À la nuit tombée, Kabukicho, sous les néons, devient le quartier le plus sulfureux de la capitale nipponne. Au cœur de ce théâtre, les faux-semblants sont rois, et l’art de séduire se paye à coup de gros billets et de coupes de champagne. Deux personnalités dominent la scène : le très élégant Yudai, dont les clientes goûtent la distinction et l’oreille attentive, et Kate Sanders, l’Anglaise fascinante, la plus recherchée des hôtesses du Club Gaïa, l’un des derniers lieux où les fidèles apprécient plus le charme et l’exquise compagnie féminine que les plaisirs charnels.
Pourtant, sans prévenir, la jeune femme disparaît. Le piège de Kabukicho s’est-il refermé ? À Londres, son père reçoit sur son téléphone portable une photo où elle apparaît, les yeux clos, suivie de ce message : « Elle dort ici. » Bouleversé, mais déterminé à retrouver sa fille, Sanders prend le premier avion pour Tokyo, où Marie, colocataire et amie de Kate, l’aidera dans sa recherche.
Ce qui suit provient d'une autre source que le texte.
(** * Kannada dictionary generator: a shallow embedding

    Model of [tools/dictionaries/generate_kannada_dictionary.py]: the entry
    extractor, the frequency counter, the seed loader, the ranker, the merge,
    the frequency assigner and the writer, together with the properties of
    the pipeline they form.

    Conventions.  A Python [str] is a list of Unicode code points ([N]); a
    Python [int] is a [Z]; a Python [float] is a rational that is exactly
    representable in IEEE-754 binary64, or a non-finite value; a [Counter]
    is an association list in insertion order; a [set] of words is a
    [gset]; an exception is the [Raise] branch of [result]. *)

From Stdlib Require Import ZArith QArith Qabs Lia.
From Stdlib Require SpecFloat.
From stdpp Require Import base strings list gmap sets sorting.

#[local] Open Scope Z_scope.

(** ** Python strings *)

Module Py.

Definition char := N.
Definition str := list char.

(** [str.isspace] on one character; also the class [\s] of [re] on [str]
    patterns and the characters removed by [str.strip()]. *)
Definition isspace (c : char) : bool :=
  ((9 <=? c) && (c <=? 13) || (28 <=? c) && (c <=? 32)
   || (c =? 133) || (c =? 160) || (c =? 5760)
   || (8192 <=? c) && (c <=? 8202)
   || (c =? 8232) || (c =? 8233) || (c =? 8239) || (c =? 8287)
   || (c =? 12288))%N.

(** Line boundaries of [str.splitlines]. *)
Definition islinebreak (c : char) : bool :=
  ((10 <=? c) && (c <=? 13) || (28 <=? c) && (c <=? 30)
   || (c =? 133) || (c =? 8232) || (c =? 8233))%N.

Definition LF : char := 10%N.
Definition CR : char := 13%N.
Definition SPACE : char := 32%N.
Definition HASH : char := 35%N.
Definition APOSTROPHE : char := 39%N.
Definition QUOTE : char := 34%N.
Definition ZWNJ : char := 8204%N.
Definition ZWJ : char := 8205%N.

Fixpoint lstrip (s : str) : str :=
  match s with
  | c :: s' => if isspace c then lstrip s' else s
  | [] => []
  end.

Definition rstrip (s : str) : str := reverse (lstrip (reverse s)).

(** [s.strip()] *)
Definition strip (s : str) : str := rstrip (lstrip s).

(** [s[lo:hi]] for integer bounds (negative bounds count from the end). *)
Definition clamp_index (len i : Z) : nat :=
  Z.to_nat (Z.min len (if i <? 0 then Z.max 0 (len + i) else i)).

Definition slice {A} (lo hi : Z) (l : list A) : list A :=
  let len := Z.of_nat (length l) in
  drop (clamp_index len lo) (take (clamp_index len hi) l).

(** [l[:hi]] *)
Definition slice_to {A} (hi : Z) (l : list A) : list A := slice 0 hi l.

(** [s.startswith(cs)] and [s.endswith(cs)] for a tuple [cs] of
    one-character strings. *)
Definition startswith_any (cs : list char) (s : str) : bool :=
  match s with
  | c :: _ => bool_decide (c ∈ cs)
  | [] => false
  end.

Definition endswith_any (cs : list char) (s : str) : bool :=
  startswith_any cs (reverse s).

(** [s.replace(c, "")] for a one-character [c]. *)
Definition remove_char (c : char) (s : str) : str :=
  filter (λ x, x ≠ c) s.

(** [s.splitlines()] *)
Fixpoint splitlines_aux (cur : str) (s : str) : list str :=
  match s with
  | [] => match cur with [] => [] | _ => [reverse cur] end
  | c :: s' =>
      if islinebreak c then
        reverse cur ::
          match s' with
          | c' :: s'' =>
              if ((c =? CR) && (c' =? LF))%N then splitlines_aux [] s''
              else splitlines_aux [] s'
          | [] => []
          end
      else splitlines_aux (c :: cur) s'
  end.

Definition splitlines (s : str) : list str := splitlines_aux [] s.

(** Iteration over a text file: the lines with their terminating newline.
    The text is the decoded content, line ends already translated to a
    newline as text mode does. *)
Fixpoint readlines_aux (cur : str) (s : str) : list str :=
  match s with
  | [] => match cur with [] => [] | _ => [reverse cur] end
  | c :: s' =>
      if (c =? LF)%N then reverse (c :: cur) :: readlines_aux [] s'
      else readlines_aux (c :: cur) s'
  end.

Definition readlines (s : str) : list str := readlines_aux [] s.

(** [s.rsplit(" ", 1)]: split at the last space, if there is one. *)
Fixpoint split_last_space (s : str) : option (str * str) :=
  match s with
  | [] => None
  | c :: s' =>
      match split_last_space s' with
      | Some (a, b) => Some (c :: a, b)
      | None => if (c =? SPACE)%N then Some ([], s') else None
      end
  end.

Definition rsplit_space_1 (s : str) : list str :=
  match split_last_space s with
  | Some (a, b) => [a; b]
  | None => [s]
  end.

(** Comparison of strings: lexicographic on code points. *)
Fixpoint str_compare (a b : str) : comparison :=
  match a, b with
  | [], [] => Eq
  | [], _ :: _ => Lt
  | _ :: _, [] => Gt
  | x :: a', y :: b' =>
      match (x ?= y)%N with
      | Eq => str_compare a' b'
      | o => o
      end
  end.

(** [len(s)] *)
Definition len {A} (l : list A) : Z := Z.of_nat (length l).

(** The decimal numeral of an [int]: the digits, most significant first,
    after the sign. *)
Fixpoint digits (fuel : nat) (n : N) (acc : str) : str :=
  match fuel with
  | O => acc
  | S fuel' =>
      let acc' := (48 + n mod 10)%N :: acc in
      if (n / 10 =? 0)%N then acc' else digits fuel' (n / 10)%N acc'
  end.

Definition decimal (n : Z) : str :=
  (if n <? 0 then [45%N] else [])
  ++ digits (S (N.to_nat (N.log2 (Z.abs_N n)))) (Z.abs_N n) [].

(** The code points of an ASCII literal. *)
Definition ascii (s : string) : str :=
  Ascii.N_of_ascii <$> String.list_ascii_of_string s.

End Py.

Import Py.

(** ** Exceptions *)

Inductive exn := OverflowError | ValueError | ZeroDivisionError | OSError.

Inductive result (A : Type) :=
  | Ok (a : A)
  | Raise (e : exn).
Arguments Ok {A} a.
Arguments Raise {A} e.

(** Sequencing: the first exception raised ends the computation. *)
#[global] Instance result_bind : MBind result := λ A B k r,
  match r with
  | Ok a => k a
  | Raise e => Raise e
  end.

(** [str(n)] for an [int], which is also the [{n}] of an f-string.  CPython
    refuses to convert an integer of more than [MAX_STR_DIGITS] digits and
    raises [ValueError] (the default limit of [sys.set_int_max_str_digits],
    which the program does not change). *)
Definition MAX_STR_DIGITS : Z := 4300.

Definition str_of_int (n : Z) : result str :=
  if 10 ^ MAX_STR_DIGITS <=? Z.abs n then Raise ValueError else Ok (decimal n).

(** ** Python floats

    A finite [float] is the rational it denotes; every operation computes
    the exact rational result and rounds it to the nearest binary64 value,
    ties to even (IEEE-754 [roundTiesToEven], the only rounding mode CPython
    uses).  The sign of a zero is not represented: no operation of the
    program observes it. *)

Module Float.

Definition prec : Z := 53.
Definition emin : Z := -1074.
Definition emax : Z := 1024.

(** [rne a b]: the integer nearest to the ratio [a / b] ([0 <= a], [0 < b]),
    ties going to the even neighbour. *)
Definition rne (a b : Z) : Z :=
  let q := a / b in
  match 2 * (a mod b) ?= b with
  | Lt => q
  | Gt => q + 1
  | Eq => if Z.even q then q else q + 1
  end.

(** Rounding of a magnitude.  [a / b] is a non-negative magnitude counted
    in units of [2 ^ emin], the spacing of the subnormal numbers.  A
    magnitude whose integer part has [d] binary digits is rounded to a
    multiple of [2 ^ (d - prec)] units (one unit below [2 ^ prec]). *)
Definition ulp_shift (f : Z) : Z := Z.max (Z.log2 f + 1 - prec) 0.

Definition round_mag (a b : Z) : Z :=
  let s := ulp_shift (a / b) in
  rne a (b * 2 ^ s) * 2 ^ s.

Definition round_units (a b : Z) : Z :=
  if a <? 0 then - round_mag (- a) b else round_mag a b.

(** The binary64 number nearest to [x], exponent range unbounded above. *)
Definition round_b64 (x : Q) : Q :=
  Qmake (round_units (Qnum x * 2 ^ (- emin)) (Zpos (Qden x)))
        (2 ^ 1074)%positive.

Inductive float :=
  | Finite (q : Q)
  | Inf (negative : bool)
  | NaN.

Definition Qneg (x : Q) : bool := Qnum x <? 0.
Definition Qzero (x : Q) : bool := Qnum x =? 0.

(** Rounding with overflow to infinity. *)
Definition of_Q (x : Q) : float :=
  let r := round_b64 x in
  if Qle_bool (inject_Z (2 ^ emax)) (Qabs r) then Inf (Qneg x) else Finite r.

(** [float(n)] for an [int]; also the implicit conversion of an [int]
    operand of a float operation. *)
Definition of_int (n : Z) : result float :=
  match of_Q (inject_Z n) with
  | Finite q => Ok (Finite q)
  | _ => Raise OverflowError
  end.

(** [a / b] on [int]s: the correctly rounded quotient. *)
Definition truediv (a b : Z) : result float :=
  if b =? 0 then Raise ZeroDivisionError
  else match of_Q (inject_Z a / inject_Z b) with
       | Finite q => Ok (Finite q)
       | _ => Raise OverflowError
       end.

(** [x * y] *)
Definition mul (x y : float) : float :=
  match x, y with
  | Finite p, Finite q => of_Q (p * q)
  | Finite p, Inf s | Inf s, Finite p =>
      if Qzero p then NaN else Inf (xorb (Qneg p) s)
  | Inf s, Inf t => Inf (xorb s t)
  | _, _ => NaN
  end.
Yamada, l’imperturbable capitaine de police du quartier de Shinjuku, mènera quant à lui l’enquête officielle.
« Au Japon, pays de la règle et du principe, les hôtesses ne couchaient pas. Sauf celles qui couchaient. C’était compliqué, c’était simple. C’était comme çà.» Par cette simple phrase, Dominique Sylvain nous montre toute l’ambiguïté de la société nippone, opaque pour bien des occidentaux et que l’auteur connait bien pour y avoir vécu pendant de nombreuses années.
Justement, l’univers japonais et plus précisément tokyoïte, y est dépeint avec grâce, délicatesse et pourtant une certaine violence. Entre les mangas et le théâtre No, la modernité et l’effervescence effrénée d’une capitale qui ne dort pas et la subtile finesse des traditions séculaires, Dominique Sylvain nous prend par la main et nous fait découvrir ce monde étrange et déconcertant.
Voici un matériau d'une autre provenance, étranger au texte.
(** * Voar: a shallow embedding of [app.py] and [config.py]

    The Flask handlers of [app.py] are embedded as computations in a small
    state-and-exception monad over a [world] made of the SQLite database
    file, the signed session, the upload directory and the count of open
    database connections.  Library code the handlers call (werkzeug's
    password hashing and [secure_filename]) is abstracted in the record
    [werkzeug]; what the operating system supplies per request (clock,
    salt, whether the filesystem takes a file) travels in the record
    [env]. *)

From Stdlib Require Import ZArith String Ascii List Lia Permutation Sorted.
From stdpp Require Import base option list gmap strings sorting.

Open Scope string_scope.
Open Scope Z_scope.

(** ** Python string operations used by the handlers *)

Module PyStr.

(** [c in s] for a one-character needle. *)
Fixpoint contains (c : ascii) (s : string) : bool :=
  match s with
  | EmptyString => false
  | String d s' => if Ascii.eqb d c then true else contains c s'
  end.

(** The cut made by [s.rsplit(c, 1)]: the text before the last
    occurrence of [c] and the text after it, when [c] occurs. *)
Fixpoint rcut (c : ascii) (s : string) : option (string * string) :=
  match s with
  | EmptyString => None
  | String d s' =>
      match rcut c s' with
      | Some (h, t) => Some (String d h, t)
      | None => if Ascii.eqb d c then Some (EmptyString, s') else None
      end
  end.

(** [s.rsplit(c, 1)]. *)
Definition rsplit1 (c : ascii) (s : string) : list string :=
  match rcut c s with
  | Some (h, t) => [h; t]
  | None => [s]
  end.

Definition lower_ascii (c : ascii) : ascii :=
  let n := nat_of_ascii c in
  if (Nat.leb 65 n && Nat.leb n 90)%bool then ascii_of_nat (n + 32) else c.

(** [s.lower()].  Strings are byte strings here; on the characters
    outside ASCII the method either leaves a character outside ASCII or
    (for the Kelvin sign only) yields the letter k, which occurs in no
    allowed extension, so membership in [ALLOWED_EXTENSIONS] is the same. *)
Fixpoint lower (s : string) : string :=
  match s with
  | EmptyString => EmptyString
  | String c s' => String (lower_ascii c) (lower s')
  end.

Definition is_digit (c : ascii) : bool :=
  let n := nat_of_ascii c in (Nat.leb 48 n && Nat.leb n 57)%bool.

Definition digit (n : nat) : ascii := ascii_of_nat (48 + n mod 10).

(** Decimal numeral of [n], most significant digit first; [fuel] bounds
    the number of digits. *)
Fixpoint dec_go (fuel n : nat) (acc : string) : string :=
  match fuel with
  | O => acc
  | S fuel' =>
      let acc' := String (digit n) acc in
      if Nat.ltb n 10 then acc' else dec_go fuel' (n / 10) acc'
  end.

(** [str(n)] for a natural number. *)
Definition dec (n : nat) : string := dec_go (S n) n EmptyString.

(** [%02d]-style field: two digits, zero padded. *)
Definition dec2 (n : nat) : string :=
  if Nat.ltb n 10 then String (digit 0) (dec n) else dec n.

End PyStr.

(** ** Configuration *)

(** [app.py], line 17 (and the same literal in [config.py], line 7). *)
Definition ALLOWED_EXTENSIONS : gset string :=
  {[ "png"; "jpg"; "jpeg"; "gif"; "mp4"; "avi"; "mov"; "webm" ]}.

Definition default_secret_key : string :=
  "your-secret-key-change-this-in-production".

Definition UPLOAD_FOLDER : string := "static/uploads".

Definition MAX_CONTENT_LENGTH : Z := 16 * 1024 * 1024.

(** The process environment, [os.environ]. *)
Definition environ : Type := gmap string string.

(** Python truthiness of [os.environ.get(k)]: [None] and the empty string
    are both false. *)
Definition py_or (o : option string) (d : string) : string :=
  match o with
  | Some s => if decide (s = "") then d else s
  | None => d
  end.

Module Config.
(** [config.py], line 4. *)
Definition SECRET_KEY (e : environ) : string :=
  py_or (e !! "SECRET_KEY") default_secret_key.
End Config.

(** The Flask application object after the module body of [app.py] has run
    (lines 8 to 11): the three settings are literals, [os.environ] and
    [config.Config] are not read. *)
Record flask_app := {
  secret_key : string;
  cfg_upload_folder : string;
  cfg_max_content_length : Z
}.

Definition app (e : environ) : flask_app :=
  {| secret_key := default_secret_key;
     cfg_upload_folder := UPLOAD_FOLDER;
     cfg_max_content_length := MAX_CONTENT_LENGTH |}.

(** [app.py], lines 19-20.  The subscript [[1]] cannot raise: Python
    evaluates it only when ['.' in filename] holds. *)
Definition allowed_file (filename : string) : bool :=
  PyStr.contains "." filename &&
  match PyStr.rsplit1 "." filename !! 1%nat with
  | Some ext => bool_decide (PyStr.lower ext ∈ ALLOWED_EXTENSIONS)
  | None => false
  end.

(** ** The persistence layer: tables of [voar.db] *)

(** A row of [users] (schema at lines 27-32).  [created_at] is the value
    of [CURRENT_TIMESTAMP] at insertion; SQLite stores it as the
    fixed-width text [YYYY-MM-DD HH:MM:SS], whose byte order is the
    chronological order, so it is kept here as a number of seconds. *)
Record user_row := {
  u_id : Z;
  u_username : string;
  u_email : string;
  u_password_hash : string;
  u_created_at : Z
}.

(** A row of [posts] (schema at lines 35-41); [media_filename] is the only
    nullable column. *)
Record post_row := {
  p_id : Z;
  p_user_id : Z;
  p_content : string;
  p_media_filename : option string;
  p_created_at : Z
}.

(** Both tables in rowid (insertion) order, with the [sqlite_sequence]
    counters that [AUTOINCREMENT] maintains. *)
Record tables := {
  users : list user_row;
  posts : list post_row;
  users_seq : Z;
  posts_seq : Z
}.

(** [init_db] on a fresh file. *)
Definition empty_tables : tables :=
  {| users := []; posts := []; users_seq := 0; posts_seq := 0 |}.

(** [AUTOINCREMENT]: one more than the largest rowid that ever existed. *)
Definition next_rowid (seq : Z) (ids : list Z) : Z :=
  1 + foldr Z.max seq ids.

(** A row of the feed query: [(p.id, p.content, p.media_filename,
    p.created_at, u.username)]. *)
Record feed_row := {
  f_id : Z;
  f_content : string;
  f_media_filename : option string;
  f_created_at : Z;
  f_username : string
}.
Au-delà de l’enquête, c’est la part d’ombre des différents personnages qui importe ici. Les mensonges et les faux-semblants érigés en art de vivre dérangent notre vision pragmatique et quelque peu cartésienne des situations. Notre perception est d’ailleurs souvent mise à mal par l’auteur qui joue avec ses lecteurs, les enrobes pour mieux les relâcher et distille d’habiles coups de pattes telle une chatte gourmande avec une souris.
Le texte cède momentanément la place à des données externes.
(** [truncateSnippet_long] at [twoWords], where the first word is kept
    whole, and at [longWord], a single word, which is cut after 300
    characters. *)
Lemma truncateSnippet_long_witness :
  (exists p rest,
      truncateSnippet twoWords snippetCap = p ++ lit "..."
      /\ twoWords = p ++ rest
      /\ (List.length p <= snippetCap)%nat
      /\ (List.length (truncateSnippet twoWords snippetCap)
          <= snippetCap + 3)%nat
      /\ (forallb nonWs (firstn snippetCap twoWords) = false ->
          (List.length p < snippetCap)%nat
          /\ (exists w rest',
                 twoWords = p ++ w :: rest' /\ isWhiteSpace w = true)
          /\ (p = [] \/ exists r c, p = r ++ [c] /\ isWhiteSpace c = false))
      /\ (forallb nonWs (firstn snippetCap twoWords) = true ->
          p = firstn snippetCap twoWords
          /\ List.length p = snippetCap
          /\ rest = skipn snippetCap twoWords))
  /\ forallb nonWs (firstn snippetCap twoWords) = false
  /\ (exists p rest,
         truncateSnippet longWord snippetCap = p ++ lit "..."
         /\ longWord = p ++ rest
         /\ (List.length p <= snippetCap)%nat
         /\ (List.length (truncateSnippet longWord snippetCap)
             <= snippetCap + 3)%nat
         /\ (forallb nonWs (firstn snippetCap longWord) = false ->
             (List.length p < snippetCap)%nat
             /\ (exists w rest',
                    longWord = p ++ w :: rest' /\ isWhiteSpace w = true)
             /\ (p = [] \/ exists r c, p = r ++ [c] /\ isWhiteSpace c = false))
         /\ (forallb nonWs (firstn snippetCap longWord) = true ->
             p = firstn snippetCap longWord
             /\ List.length p = snippetCap
             /\ rest = skipn snippetCap longWord))
  /\ forallb nonWs (firstn snippetCap longWord) = true.
Proof.
  assert (H2 : (snippetCap < List.length twoWords)%nat)
    by (vm_compute; lia).
  assert (H1 : (snippetCap < List.length longWord)%nat)
    by (vm_compute; lia).
  split; [exact (truncateSnippet_long twoWords H2)|].
  split; [vm_compute; reflexivity|].
  split; [exact (truncateSnippet_long longWord H1)|].
  vm_compute; reflexivity.
Defined.

(** The cap is exceeded and a word is split: a 301-character word comes
    back as its first 300 characters and three dots, 303 characters; and
    with a whitespace at position 299 the result still has 302. *)
Lemma truncateSnippet_exceeds_cap :
  truncateSnippet longWord snippetCap = repeat 97 300 ++ lit "..."
  /\ List.length (truncateSnippet longWord snippetCap) = 303%nat
  /\ forallb nonWs longWord = true
  /\ truncateSnippet twoWords snippetCap = repeat 97 299 ++ lit "..."
  /\ List.length (truncateSnippet twoWords snippetCap) = 302%nat.
Proof. repeat split; vm_compute; reflexivity. Qed.

(* ===================================================================== *)
(** * The retry wrapper *)
(* ===================================================================== *)

Section Retry.

Context {T : Type}.
Variable call : Effect.
Variable outcome : nat -> JsError + T.

Lemma failsTransiently_step n errs k :
  failsTransiently outcome n errs (S k) ->
  failsTransiently outcome (n + 1) (fun j => errs (S j)) k.
Proof.
  intros H j Hj. destruct (H (S j) ltac:(lia)) as [Ho Ht].
  split; [|exact Ht]. rewrite <- Ho. f_equal. lia.
Qed.

Lemma retryLoop_fail_step (w : World) (left i : nat) (lastErr : Thrown)
      (e : JsError) :
  outcome (tick w) = inl e -> isTransient e = true ->
  retryLoop (operation call outcome) (S left) i lastErr w =
  retryLoop (operation call outcome) left (S i) (TError e)
            (after w [call; Sleep (backoffDelay i)] 1).
Proof.
  intros Ho Ht. simpl. unfold tryCatch, operation, ask, rejected.
  rewrite Ho, Ht. unfold bind, sleep, emit, after. simpl.
  rewrite <- app_assoc. simpl. do 3 f_equal. lia.
Qed.

Lemma retryLoop_ok_step (w : World) (left i : nat) (lastErr : Thrown)
      (v : T) :
  outcome (tick w) = inr v ->
  retryLoop (operation call outcome) (S left) i lastErr w = (after w [call] 1, inr v).
Proof.
  intros Ho. simpl. unfold tryCatch, operation, ask, rejected.
  rewrite Ho. unfold after. do 3 f_equal. lia.
Qed.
L’âme humaine est coupable de bien des perversités et Dominique Sylvain s’en donne à cœur joie pour nous dépeindre ce monde fascinant et dangereux. Le maître mot est l’ambivalence des personnages et des situations. Vous allez tour à tour découvrir ce quartier de Shinjuku qui ne se repose jamais, l’endroit privilégié de Tokyo ou vous pouvez trouver des hôtesses, véritables geishas modernes et des hommes-objets, pénétrer dans les clubs tenus par autant de mamas-san à la botte de la pègre des yakuzas.
Un voyage captivant au pays du soleil levant, une histoire très noire mais traitée avec intelligence et sensibilité. Un royaume de solitude ou certaines amitiés peuvent naître dans les eaux troubles de ce quartier interlope.
Un roman superbe et un « one shot » dans lequel Dominique Sylvain donne toute la mesure de son talent pour raconter des histoires sordides avec élégance et subtilité. Une grande réussite !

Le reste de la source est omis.